Emmanuel Macron, ministre de l’Economie, le 27 août 2014 à Paris (Christophe Ena/AP/SIPA)

« Il n’est pas interdit d’être de gauche et de bon sens », affirme Emmanuel Macron dans Ouest-France, qui a repris la phrase en titre de l’interview. Celui qui ne veut pas qu’on « l’enferme » dans le qualificatif de « libéral » (sans le rejeter pour autant) donne cette définition de la gauche :

« Etre de gauche, pour moi, c’est en effet être efficace, recréer les conditions pour investir, produire et innover. Etre de gauche, c’est être juste pour que les efforts comme les gains soient équitablement répartis. »

Le bon sens, donc…

Si, pour sa première interview en tant que ministre de l’Economie, l’ancien conseiller de François Hollande voulait fournir des preuves de son attachement idéologique à la gauche, c’est raté. La valeur qu’il met en avant, le « bon sens », fait partie de l’arsenal classique de la droite : dès les années 50 les intellectuels de gauche l’ont fustigée et les leaders de gauche évitent depuis de s’en prévaloir. Il y a certes des exceptions dans les franges droitières du PS : Michel Sapin, par exemple, ne déteste pas l’expression.

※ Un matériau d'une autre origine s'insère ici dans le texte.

(** A drop between two items of [A, B, C]. *)
Lemma drop_keeps_entries_only :
  forallb defined
    (filesData
       (exec (on (Script.Drop (mkItem 10 "1" 0)))
          (set_dragSrcEl (Some (mkItem 12 "3" 2)) (with_files abc)))) = true.
Proof.
  apply (@handlers_keep_entries_only Page Date_now Math_random_toString36
           getDocument formatSize (Some PDFLib)
           (Script.Drop (mkItem 10 "1" 0))
           (set_dragSrcEl (Some (mkItem 12 "3" 2)) (with_files abc))).
  - reflexivity.
  - intros this src _ Hsrc. injection Hsrc as <-. simpl. lia.
Defined.

(** A merge of a.pdf and a file that pdf-lib cannot parse enables the
    button again. *)
Lemma button_enabled_after_failed_merge :
  mergeBtn_disabled
    (exec (Script.mergePDFs (Some PDFLib))
       (with_files [Some (entry "1" a_pdf); Some (entry "2" broken_pdf)])) =
  false.
Proof.
  refine (proj1 (proj2 (proj2
    (@mergePDFs_downloads_or_alerts Page (Some PDFLib)
       (with_files [Some (entry "1" a_pdf); Some (entry "2" broken_pdf)]) _)))).
  simpl. lia.
Defined.

(** A merge of a.pdf and b.pdf on a page where pdf-lib did not load. *)
Lemma merge_without_library :
  effects (Script.mergePDFs (@None (PdfLibApi Page)))
    (with_files [Some (entry "1" a_pdf); Some (entry "2" b_pdf)]) =
  [ConsoleError "Merge failed:"
     "PDF-LIB library not loaded. Please check your internet connection.";
   Alert "An error occurred while merging PDFs: PDF-LIB library not loaded. Please check your internet connection."].
Proof.
  refine (proj1 (proj2
    (@mergePDFs_without_library Page
       (with_files [Some (entry "1" a_pdf); Some (entry "2" b_pdf)]) _))).
  simpl. lia.
Defined.

(** A merge of a.pdf and b.pdf with a pdf-lib that cannot save. *)
Lemma merge_that_cannot_save :
  successMessage_hidden
    (exec (Script.mergePDFs (Some Faulty.PDFLib))
       (with_files [Some (entry "1" a_pdf); Some (entry "2" b_pdf)])) = true.
Proof.
  refine (proj2 (proj2
    (@mergePDFs_save_fails Page Faulty.PDFLib
       (with_files [Some (entry "1" a_pdf); Some (entry "2" b_pdf)])
       [[Byte.x01; Byte.x02]; [Byte.x03; Byte.x04; Byte.x05]]
       "Out of memory" _ _ _))).
  - simpl. lia.
  - repeat constructor.
  - reflexivity.
Defined.

(** A batch of a.pdf, a text file, a PDF that does not decode and b.pdf:
    one alert, for the PDF that does not decode. *)
Lemma broken_pdf_alerted :
  filter is_alert
    (effects (handleFiles [a_pdf; notes_txt; broken_pdf; b_pdf]) page0) =
  [Alert "Failed to load broken.pdf. It might be corrupted."].
Proof.
  apply (@corrupt_pdfs_alerted_by_name Date_now Math_random_toString36
           getDocument formatSize [a_pdf; notes_txt; broken_pdf; b_pdf] page0).
  discriminate.
Defined.

(** a.pdf added on a page where no thumbnail can be rendered. *)
Lemma a_pdf_added_without_thumbnail :
  map (option_map thumbnail)
    (filesData
       (exec (Script.addFile Date_now Math_random_toString36
                Faulty.getDocument formatSize a_pdf) page0)) =
  [Some ""].
Proof.
  rewrite (proj1 (proj2
    (@thumbnail_failure_keeps_file Date_now Math_random_toString36
       Faulty.getDocument formatSize a_pdf page0 [Byte.x01; Byte.x02]
       (mkPdfJsDoc 2 (inl "Canvas is not available"))
       "Canvas is not available" eq_refl eq_refl eq_refl))).
  reflexivity.
Defined.

End MoreOnTheDemoPage.
(** The characters whose units are at the positions from [lo] up to, and
    without, [hi].  [pos] is the position of the next character, [skip]
    the number of bytes still to come of the character under way and
    [keep] whether that character is taken.  A slice that ends or starts
    between the two units of a surrogate pair holds one surrogate alone;
    every use the class makes of such a string (its UTF-8 encoding, its
    length, its hexadecimal digits) reads it as it reads U+FFFD, which
    stands for it here. *)
Fixpoint js_slice (lo hi pos skip : nat) (keep : bool) (s : string) : string :=
  match s with
  | EmptyString => EmptyString
  | String c rest =>
      match skip with
      | S k =>
          if keep then String c (js_slice lo hi pos k keep rest)
          else js_slice lo hi pos k keep rest
      | O =>
          if Nat.eqb (utf16_units c) 1 then
            if inside lo hi pos
            then String c (js_slice lo hi (S pos) (utf8_size c - 1) true rest)
            else js_slice lo hi (S pos) (utf8_size c - 1) false rest
          else
            match inside lo hi pos, inside lo hi (S pos) with
            | true, true =>
                String c
                  (js_slice lo hi (S (S pos)) (utf8_size c - 1) true rest)
            | false, false =>
                js_slice lo hi (S (S pos)) (utf8_size c - 1) false rest
            | _, _ =>
                replacement_character
                  ++ js_slice lo hi (S (S pos)) (utf8_size c - 1) false rest
            end
      end
  end.

(** [s.substring(from, to)]: the indices are swapped when out of order;
    an index beyond the end is as good as the length. *)
Definition js_substring (from to : nat) (s : string) : string :=
  js_slice (Nat.min from to) (Nat.max from to) 0 0 false s.

(** The message of the error the builtin [crypto] throws at a string of
    odd length that is to be read as hexadecimal. *)
Definition invalid_hex_length (n : nat) : string :=
  "The argument 'encoding' is invalid for data of length "
    ++ NilZero.string_of_uint (Nat.to_uint n) ++ ". Received 'hex'".

(** ** Values, messages and exceptions *)

(** What [encrypt] and [decrypt] take and return. *)
Inductive JsValue : Type :=
| undefined
| null
| Str (s : string).

(** Modelled from the spec: the lookup of localized messages
    ([./messages], not part of the excerpt).  A message is what a bundle
    holds under a key, with tokens substituted into it; the texts
    themselves are data outside the module, so a message is identified by
    bundle, key and tokens.  [Plain] is a text that is not looked up, such
    as the message of an error thrown by a builtin. *)
Inductive Message : Type :=
| Plain (text : string)
| Localized (bundle key : string) (tokens : list Message).

(** [Messages.loadMessages(packageName, bundleName)]. *)
Record Messages : Type := loadMessages
  { packageName : string; bundleName : string }.

Definition getMessage (m : Messages) (key : string) (tokens : list Message)
  : Message :=
  Localized (bundleName m) key tokens.

(** Modelled from the spec: the errors of [./sfdxError] (not part of the
    excerpt) and of the libraries.  What can be thrown is told apart by
    where it comes from:
    - [SfdxError message name actions] is [new SfdxError(message, name,
      actions)];
    - [SfdxError_wrap message actions] is [SfdxError.wrap(e)] for an error
      [e] of a builtin, with the message and the actions assigned to [e]
      before it is wrapped: the failure stays the same error with its
      cause wrapped and a hint attached;
    - [NodeError message] is an [Error] thrown by the builtin [crypto];
    - [TypeError] is a property read on [null] or [undefined];
    - [NoKeyLoaded] is the failure of the key cell when it is empty;
    - [KeychainError name message] is the [err] a keychain hands to its
      callback;
    - [UnexpectedValueTypeError] is the failure of [ensure(undefined)]. *)
Inductive Exception : Type :=
| SfdxError (message : Message) (name : string) (actions : list Message)
| SfdxError_wrap (message : Message) (actions : option Message)
| NodeError (message : string)
| TypeError
| NoKeyLoaded
| KeychainError (name message : string)
| UnexpectedValueTypeError.

(** [err.name]. *)
Definition error_name (e : Exception) : string :=
  match e with
  | SfdxError _ name _ => name
  | SfdxError_wrap _ _ => "Error"
  | NodeError _ => "Error"
  | TypeError => "TypeError"
  | NoKeyLoaded => "NoKeyLoaded"
  | KeychainError name _ => name
  | UnexpectedValueTypeError => "UnexpectedValueTypeError"
  end.

Inductive Completion (A : Type) : Type :=
| Return (a : A)
| Throw (e : Exception).
Arguments Return {A} a.
Arguments Throw {A} e.

(** ** The key cell *)

(** Modelled from the spec: [SecureBuffer] ([src/lib/secureBuffer], imported
    by the module but absent from the excerpt).  The cell wraps at most one
    key; [consume] stores the bytes, the last write winning; [value] fails
    with [NoKeyLoaded] on an empty cell and otherwise calls the function
    once on the bytes and returns its result; [clear] empties the cell and
    is idempotent. *)
Module SecureBuffer.

Inductive t : Type :=
| Empty
| Populated (bytes : list byte).

Definition consume (buffer : list byte) (cell : t) : t := Populated buffer.

Definition value {A : Type} (cell : t) (cb : list byte -> Completion A)
  : Completion A :=
  match cell with
  | Empty => Throw NoKeyLoaded
  | Populated bytes => cb bytes
  end.

Definition clear (cell : t) : t := Empty.

End SecureBuffer.

(** ** The credential store and the random source *)

Inductive Call : Type :=
| GetPassword (service account : string)
| SetPassword (service account password : string).

(** A keychain is an object with state of its own.  What it answers is a
    function of the calls it has received so far (oldest first), which is
    all the module can observe of that state.  The arguments of the
    callback are [(err, password)] for [getPassword] and [(err)] for
    [setPassword]; the keychain passes a password whenever [err] is
    absent. *)
Record Keychain : Type := {
  kc_getPassword : list Call -> string -> string -> Exception + string;
  kc_setPassword : list Call -> string -> string -> string -> option Exception
}.

(** The calls made to the keychain so far, and the stream from which
    [crypto.randomBytes] draws. *)
Record World : Type := {
  calls : list Call;
  entropy : nat -> byte;
  drawn : nat
}.

Definition randomBytes (n : nat) (w : World) : list byte * World :=
  (map (entropy w) (seq (drawn w) n),
   {| calls := calls w; entropy := entropy w; drawn := drawn w + n |}).

Definition record_call (c : Call) (w : World) : World :=
  {| calls := calls w ++ [c]; entropy := entropy w; drawn := drawn w |}.

(** What the module reads from its surroundings: [os.platform()],
    [env.getBoolean] and [retrieveKeychain] of [./keyChain]. *)
Record Host : Type := {
  os_platform : string;
  env_getBoolean : string -> bool;
  retrieveKeychain : string -> Exception + Keychain
}.

(** ** The logger *)

(** Modelled from the spec: [Logger] ([./logger], imported by the module
    but absent from the excerpt; the spec counts structured logging among
    the external collaborators).  [init] first awaits
    [Logger.child('crypto')] and then writes debug lines to the logger it
    was given, which the class cannot observe.  [Logger_child name] is
    [Some err] when the promise is rejected with [err], and [None] when
    it resolves to a logger. *)
Class Logger : Type := {
  Logger_child : string -> option Exception
}.

(** A logger that can be had.  It is the logger of every statement that
    does not name another. *)
#[global] Instance logger_ready : Logger := {| Logger_child _ := None |}.

(** ** Module constants *)

Definition TAG_DELIMITER : ascii := ":"%char.
Definition BYTE_COUNT_FOR_IV : nat := 6.
Definition KEY_NAME : string := "sfdx".
Definition ACCOUNT : string := "local".

(** ** [keychainPromises] *)

Module keychainPromises.

Definition getPassword (_keychain : Keychain) (service account : string)
    (w : World) : Completion (string * string) * World :=
  let w' := record_call (GetPassword service account) w in
  match kc_getPassword _keychain (calls w) service account with
  | inl err => (Throw err, w')
  | inr password => (Return (account, password), w')
  end.

Definition setPassword (_keychain : Keychain)
    (service account password : string) (w : World)
  : Completion (string * string) * World :=
  let w' := record_call (SetPassword service account password) w in
  match kc_setPassword _keychain (calls w) service account password with
  | Some err => (Throw err, w')
  | None => (Return (account, password), w')
  end.

End keychainPromises.

(** ** The cipher *)

(** Node's ['aes-256-gcm'] as the module uses it.  [createCipheriv key iv]
    is the check made by both [crypto.createCipheriv] and
    [crypto.createDecipheriv]: [Some m] when they throw an error with
    message [m].  [cipher_run] is [update], [final] and [getAuthTag] of a
    cipher; [decipher_run] is [setAuthTag], [update] and [final] of a
    decipher on the bytes of the tag and of the ciphertext, which returns
    the text only when the tag is accepted; [setAuthTag] is the check
    [decipher.setAuthTag] makes on its own: [Some m] when it throws an
    error with message [m]. *)
Class Aes256Gcm : Type := {
  createCipheriv : list byte -> list byte -> option string;
  cipher_run : list byte -> list byte -> list byte -> list byte * list byte;
  setAuthTag : list byte -> option string;
  decipher_run :
    list byte -> list byte -> list byte -> list byte -> string + list byte;

  (** A tag that [setAuthTag] refuses ends the run with that error. *)
  setAuthTag_refuses : forall key iv tag secret m,
    setAuthTag tag = Some m ->
    decipher_run key iv tag secret = inl m;

  (** A key of 32 bytes and a nonce of 12 bytes are accepted. *)
  createCipheriv_ok : forall key iv,
    List.length key = 32 -> List.length iv = 12 ->
    createCipheriv key iv = None;

  (** What was sealed opens, under the same key and nonce. *)
  decipher_cipher : forall key iv text secret tag,
    createCipheriv key iv = None ->
    cipher_run key iv text = (secret, tag) ->
    decipher_run key iv tag secret = inr text;

  (** A ciphertext has one plaintext. *)
  cipher_injective : forall key iv text text',
    createCipheriv key iv = None ->
    fst (cipher_run key iv text) = fst (cipher_run key iv text') ->
    text = text';

  (** What opens was sealed: the text returned encrypts to the given
      ciphertext, and the tag given is the tag of that encryption or a
      truncation of it. *)
  decipher_sound : forall key iv tag secret text,
    createCipheriv key iv = None ->
    decipher_run key iv tag secret = inr text ->
    exists tag',
      cipher_run key iv text = (secret, tag') /\
      firstn (List.length tag) tag' = tag
}.

(** ** Class [Crypto] *)

(** The options object handed to the constructor. *)
Module Options.

Record t : Type := {
  platform : option string;
  keychain : option Keychain;
  noResetOnClose : bool;
  retryStatus : option string
}.

(** [{}] *)
Definition empty : t :=
  {| platform := None; keychain := None;
     noResetOnClose := false; retryStatus := None |}.

Definition set_platform (p : string) (o : t) : t :=
  {| platform := Some p; keychain := keychain o;
     noResetOnClose := noResetOnClose o; retryStatus := retryStatus o |}.

Definition set_keychain (k : Keychain) (o : t) : t :=
  {| platform := platform o; keychain := Some k;
     noResetOnClose := noResetOnClose o; retryStatus := retryStatus o |}.

End Options.

(** The fields of an instance.  [_key] holds a reference to a key cell, or
    nothing; [messages] and [noResetOnClose] are [undefined] until [init]
    assigns them. *)
Record Crypto : Type := {
  _key : option SecureBuffer.t;
  options : Options.t;
  messages : option Messages;
  noResetOnClose : option bool
}.
Lemma blocks_sorted q rate : StronglySorted Z.le (blocks q rate).
Proof.
  revert q. induction rate as [|r rate IH]; intros q; [constructor|].
  cbn [blocks]. induction (Z.to_nat r) as [|n IHn]; [apply IH|].
  cbn [repeat app]. constructor; [exact IHn|].
  apply Forall_app. split.
  - apply Forall_forall. intros v Hv. apply repeat_spec in Hv. lia.
  - eapply Forall_impl; [|apply blocks_range]. cbn. lia.
Qed.

Lemma blocks_count q rate i :
  (i < length rate)%nat ->
  count_occ Z.eq_dec (blocks q rate) (q + Z.of_nat i) = Z.to_nat (nth i rate 0).
Proof.
  revert q i. induction rate as [|r rate IH]; intros q i Hi; cbn [length] in Hi; [lia|].
  cbn [blocks]. rewrite count_occ_app. destruct i as [|i].
  - rewrite count_occ_repeat_eq by lia.
    assert (Hn : ~ In (q + Z.of_nat 0) (blocks (q + 1) rate)).
    { intros Hin. pose proof (blocks_range (q + 1) rate) as Hr.
      rewrite Forall_forall in Hr. apply Hr in Hin. lia. }
    apply (count_occ_not_In Z.eq_dec) in Hn. rewrite Hn. cbn. lia.
  - rewrite count_occ_repeat_neq by lia. cbn [nth].
    replace (q + Z.of_nat (S i)) with (q + 1 + Z.of_nat i) by lia.
    apply IH. lia.
Qed.

Lemma blocks_shape n_feat rate X :
  Forall (fun r => 0 <= r) rate ->
  Z.of_nat (length X) = Rate.sum rate ->
  Forall (fun row => length row = Z.to_nat n_feat) X ->
  dataset_shape n_feat rate X (blocks 0 rate).
Proof.
  intros Hr HX HF. unfold dataset_shape.
  split; [exact HX|]. split; [apply blocks_length, Hr|]. split; [exact HF|].
  split; [apply blocks_sorted|]. split; [eapply Forall_impl; [|apply (blocks_range 0 rate)]; cbn; lia|].
  intros i Hi. apply (blocks_count 0 rate i Hi).
Qed.

Lemma controlled_size_one n : 1 <= n <= 2 ^ 1023 -> controlled_size n 1 = Some 0.
Proof.
  intros Hn. unfold controlled_size.
  destruct (float_of_int_some n ltac:(lia)) as [nf E]. rewrite E.
  destruct (float_of_int_finite n nf Hn E) as (m & e & Hnf).
  unfold float_to_int. rewrite mul_spec, Hnf.
  replace (Prim2SF (1 - 1)%float) with (S754_zero false) by (vm_compute; reflexivity).
  reflexivity.
Qed.

Lemma fixed_choice_ok v : choice_ok (TestRNG.fixed v).
Proof.
  intros n k s Hk. cbn.
  rewrite (proj2 (Z.leb_le 0 k)), (proj2 (Z.leb_le k n)) by lia. cbn [andb].
  eexists; eexists. split; [reflexivity|].
  rewrite length_map, length_seq. split; [reflexivity|].
  apply Forall_forall. intros i Hi. apply in_map_iff in Hi as (j & <- & Hj).
  apply in_seq in Hj. lia.
Qed.

Lemma canard_py_checks {St} (rs : RandomState St) n_feat n_cat rate lmbd eps
    random_state entropy :
  canard_args_ok n_feat n_cat rate lmbd eps = false ->
  canard_py rs n_feat n_cat rate lmbd eps random_state entropy = None.
Proof.
  intros Hbad. unfold canard_py. destruct (resolve rs random_state entropy) as [s|];
    [|reflexivity].
  unfold canard_body, bind, lift, py_assert, ret, raise.
  cbv beta iota delta [as_int as_list as_float].
  destruct n_feat as [nf| | | | | ]; try reflexivity.
  destruct (1 <? nf) eqn:E1; cbv beta iota; [|reflexivity].
  destruct n_cat as [nc| | | | | ]; try reflexivity.
  destruct (1 <? nc) eqn:E2; cbv beta iota; [|reflexivity].
  destruct rate; try reflexivity.
  destruct lmbd as [lm| | | | | ]; try reflexivity.
  destruct (1 <=? lm) eqn:E3; cbv beta iota; [|reflexivity].
  destruct eps; try reflexivity.
  cbn in Hbad. rewrite E1, E2, E3 in Hbad. cbn in Hbad.
  rewrite Hbad. reflexivity.
Qed.

End ShapeFacts.

(** ** The claims on [get_rate] *)

Module RateClaims.
Import PyNum Rate RateFacts.

(** C4 (code bug): [get_rate] can fail although the plans the specification
    describes meet the minimum: for [N = 2^1025], [k = 2], [n_min = 0] the
    declining plan [floor(N/2), floor((N - floor(N/2))/3)] and the uniform
    entry are non-negative, yet the call raises, with the OverflowError of
    the float division [resto/j] rather than a failed postcondition. *)
Theorem get_rate_fails_without_violation :
  get_rate (2 ^ 1025) 2 0 = None /\
  Forall (fun x => 0 <= x) (declining_spec (2 ^ 1025) 2) /\
  0 <= sum (declining_spec (2 ^ 1025) 2) / 2 /\
  truediv (2 ^ 1025) 2 = None.
Proof.
  split; [vm_compute; reflexivity|].
  split; [vm_compute; repeat constructor; discriminate|].
  split; [vm_compute; discriminate|].
  vm_compute. reflexivity.
Qed.

(** C5 (code bug): the declining plan is not [floor(remaining / j)]: the code
    takes [int(resto/j)] of the rounded float quotient. For
    [N = 2^60 - 1], [k = 2] the first entry is [2^59], while
    [floor((2^60 - 1) / 2) = 2^59 - 1]. *)
Theorem get_rate_declining_not_floor :
  get_rate (2 ^ 60 - 1) 2 0 =
    Some [[384307168202282304; 384307168202282304];
          [576460752303423488; 192153584101141152]] /\
  declining_spec (2 ^ 60 - 1) 2 = [576460752303423487; 192153584101141162] /\
  576460752303423488 = 2 ^ 59.
Proof.
  split; [vm_compute; reflexivity|].
  split; vm_compute; reflexivity.
Qed.

(** C6 (counterexample): the first component is not the declining plan:
    [get_rate(100, 3, 0)] returns [[[24, 24, 24], [50, 16, 8]]], whose first
    component is the uniform plan, the declining one [[50, 16, 8]] being
    second. *)
Lemma get_rate_order_counterexample :
  get_rate 100 3 0 = Some [[24; 24; 24]; [50; 16; 8]] /\
  declining_spec 100 3 = [50; 16; 8] /\
  [24; 24; 24] <> declining_spec 100 3.
Proof.
  split; [vm_compute; reflexivity|].
  split; vm_compute; [reflexivity|discriminate].
Qed.

(** C6 (amended): a successful [get_rate] returns [[rate_s, rate_c]]: first
    the uniform plan [rate_s], [k] copies of [int(sum(rate_c)/k)], then the
    declining plan [rate_c] computed by the loop, both of length [k]. *)
Theorem get_rate_order N k n_min r :
  get_rate N k n_min = Some r ->
  exists rate_s rate_c u,
    r = [rate_s; rate_c] /\
    rate_c_loop N N 2 (Z.to_nat k) [] = Some rate_c /\
    truediv (sum rate_c) k = Some u /\
    rate_s = repeat (to_int u) (Z.to_nat k) /\
    length rate_s = Z.to_nat k /\ length rate_c = Z.to_nat k.
Proof.
  intros H. destruct (get_rate_inv N k n_min r H) as (HN & Hk & rate_c & u & Hl & Hu & ->).
  exists (repeat (to_int u) (Z.to_nat k)), rate_c, u.
  repeat split; try assumption.
  - apply repeat_length.
  - apply rate_c_loop_length in Hl. simpl in Hl. exact Hl.
Qed.

Lemma get_rate_order_witness :
  exists rate_s rate_c u,
    [[24; 24; 24]; [50; 16; 8]] = [rate_s; rate_c] /\
    rate_c_loop 100 100 2 (Z.to_nat 3) [] = Some rate_c /\
    truediv (sum rate_c) 3 = Some u /\
    rate_s = repeat (to_int u) (Z.to_nat 3) /\
    length rate_s = Z.to_nat 3 /\ length rate_c = Z.to_nat 3.
Proof.
  apply (get_rate_order 100 3 0 [[24; 24; 24]; [50; 16; 8]]).
  vm_compute. reflexivity.
Defined.

(** C7: on success the declining plan (the second component) is
    non-increasing and the entries of the uniform plan (the first component)
    are all equal. *)
Theorem get_rate_plans_shape N k n_min rate_s rate_c :
  get_rate N k n_min = Some [rate_s; rate_c] ->
  noninc rate_c /\
  (forall i j, (i < length rate_s)%nat -> (j < length rate_s)%nat ->
     nth i rate_s 0 = nth j rate_s 0).
Proof.
  intros H. destruct (get_rate_inv N k n_min _ H) as (HN & Hk & rc & u & Hl & Hu & Hr).
  injection Hr as -> ->. split.
  - apply (rate_c_loop_noninc N (Z.to_nat k) N 2 [] rc); try lia.
    + cbn. lia.
    + intros i Hi. simpl in Hi. lia.
    + left. reflexivity.
    + exact Hl.
  - intros i j Hi Hj. rewrite repeat_length in Hi, Hj.
    rewrite !nth_repeat_lt by assumption. reflexivity.
Qed.

Lemma get_rate_plans_shape_witness :
  get_rate 100 3 0 = Some [[24; 24; 24]; [50; 16; 8]] /\
  noninc [50; 16; 8] /\
  (forall i j, (i < length [24; 24; 24]%Z)%nat -> (j < length [24; 24; 24]%Z)%nat ->
     nth i [24; 24; 24] 0 = nth j [24; 24; 24] 0).
Proof.
  split; [vm_compute; reflexivity|].
  apply (get_rate_plans_shape 100 3 0). vm_compute. reflexivity.
Defined.

End RateClaims.

(** ** The claims on [catbird] and [canard] *)

Module GenClaims.
Import PyNum PyFloat Gen FloatFacts BinFacts FloatBound GenFacts TraceFacts ShapeFacts.

(** C1 (amended): with at least one cluster and sizes in the range of
    binary64 ([n_feat < 2^53], [lmbd <= 2^1023] for [canard]), both
    generators return, on valid arguments (for [catbird], every entry of
    [feat_sig] in [[1, n_feat]]), [len(rate)] blocks of rows:
    [len(X) = len(y) = sum(rate)], rows of length [n_feat], [y]
    non-decreasing, valued in [0 .. len(rate)-1], each [i] appearing
    [rate[i]] times. *)
Theorem generators_dataset_shape {St} (rs : RandomState St) (ncdf : float -> float)
    n_feat feat_sig rate lmbd eps n_cat lmbd_c eps_c random_state entropy :
  choice_ok rs -> valid_seed random_state ->
  1 < n_feat < 2 ^ 53 -> Forall (fun r => 0 <= r) rate ->
  feat_sig <> [] -> (length rate <= length feat_sig)%nat ->
  Forall (fun fs => 1 <= fs <= n_feat) feat_sig ->
  (0 <=? lmbd)%float && (lmbd <=? 1)%float = true ->
  (0 <=? eps)%float && (eps <=? 1)%float = true ->
  1 < n_cat -> 1 <= lmbd_c <= 2 ^ 1023 ->
  (0 <=? eps_c)%float && (eps_c <=? 1)%float = true ->
  (exists X y s', catbird rs ncdf n_feat feat_sig rate lmbd eps random_state entropy
                    = Some ((X, y), s') /\ dataset_shape n_feat rate X y) /\
  (exists X y s', canard rs n_feat n_cat rate lmbd_c eps_c random_state entropy
                    = Some ((X, y), s') /\ dataset_shape n_feat rate X y).
Proof.
  intros Hc Hseed Hn Hr Hne Hlen Hfs Hl He Hcat Hlc Hec. split.
  - destruct (catbird_ok rs ncdf n_feat feat_sig rate lmbd eps random_state entropy
                Hc ltac:(lia) Hne Hlen Hfs Hr Hl He Hseed) as (X & y & s' & E & -> & L & F).
    exists X, (blocks 0 rate), s'. split; [exact E|]. apply blocks_shape; assumption.
  - destruct (canard_ok rs n_feat n_cat rate lmbd_c eps_c random_state entropy
                Hc Hn Hcat Hr Hlc Hec Hseed) as (X & y & s' & E & -> & L & F).
    exists X, (blocks 0 rate), s'. split; [exact E|]. apply blocks_shape; assumption.
Qed.

Lemma generators_dataset_shape_witness :
  (exists X y s', catbird (TestRNG.fixed 0.5) TestRNG.cdf_half 2 [2; 1] [1; 2] 0.5 0.25
                    (SeedInt 0) 0 = Some ((X, y), s') /\ dataset_shape 2 [1; 2] X y) /\
  (exists X y s', canard (TestRNG.fixed 0.5) 2 2 [1; 2] 10 0.75 (SeedInt 0) 0
                    = Some ((X, y), s') /\ dataset_shape 2 [1; 2] X y).
Proof.
  apply (generators_dataset_shape (TestRNG.fixed 0.5) TestRNG.cdf_half 2 [2; 1] [1; 2] 0.5 0.25
           2 10 0.75 (SeedInt 0) 0).
  - apply fixed_choice_ok.
  - cbn. lia.
  - lia.
  - repeat constructor; lia.
  - discriminate.
  - cbn. lia.
  - repeat constructor; lia.
  - reflexivity.
  - reflexivity.
  - lia.
  - lia.
  - reflexivity.
Defined.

« Les projections naïves du sens commun »

C’est Roland Barthes qui a porté l’estocade à l’expression, dans une formule restée célèbre, reprise par la suite à l’envi par les marxistes : le bon sens, c’est le « chien de garde des équations petites-bourgeoises ». Aussi jeune soit-il, Macron ne peut pas l’ignorer. Ancien élève d’Etienne Balibar et assistant de Paul Ricœur, il connait les écrits de Roland Barthes qu’il ne confond pas, à la différence de Nicolas Sarkozy, avec Yann Barthès.

Une affiche du FN

Dans les années 50, le « bon sens », celui des « petites gens », du « Français moyen », était dans toutes les bouches, d’Henri Queuille à Pierre Poujade. Ce dernier en avait même fait, bien avant le Crédit agricole ou les candidats du FN (voir affiche ci-contre), un slogan promotionnel.

C’est ce qui avait fait réagir Barthes, selon lequel le « bon sens », avec ses relents terriens, porte l’aspiration conservatrice à la finitude du monde, à l’immuabilité des choses. Mais ce concept est vicieux car il empêche « d’imaginer l’autre ». Il ferme le débat, il enferme l’interlocuteur, il bloque le rêve :

« Il bouche toutes les issues dialectiques, définit un monde homogène, où l’on est chez soi, à l’abri des troubles et des fuites du “rêve” (entendez d’une vision non comptable des choses). Les conduites humaines étant et ne devant être que pur talion, le bon sens est cette réaction sélective de l’esprit, qui réduit le monde idéal à des mécanismes directs de riposte. » ( « Quelques paroles de M. Poujade » in Mythologies, 1957)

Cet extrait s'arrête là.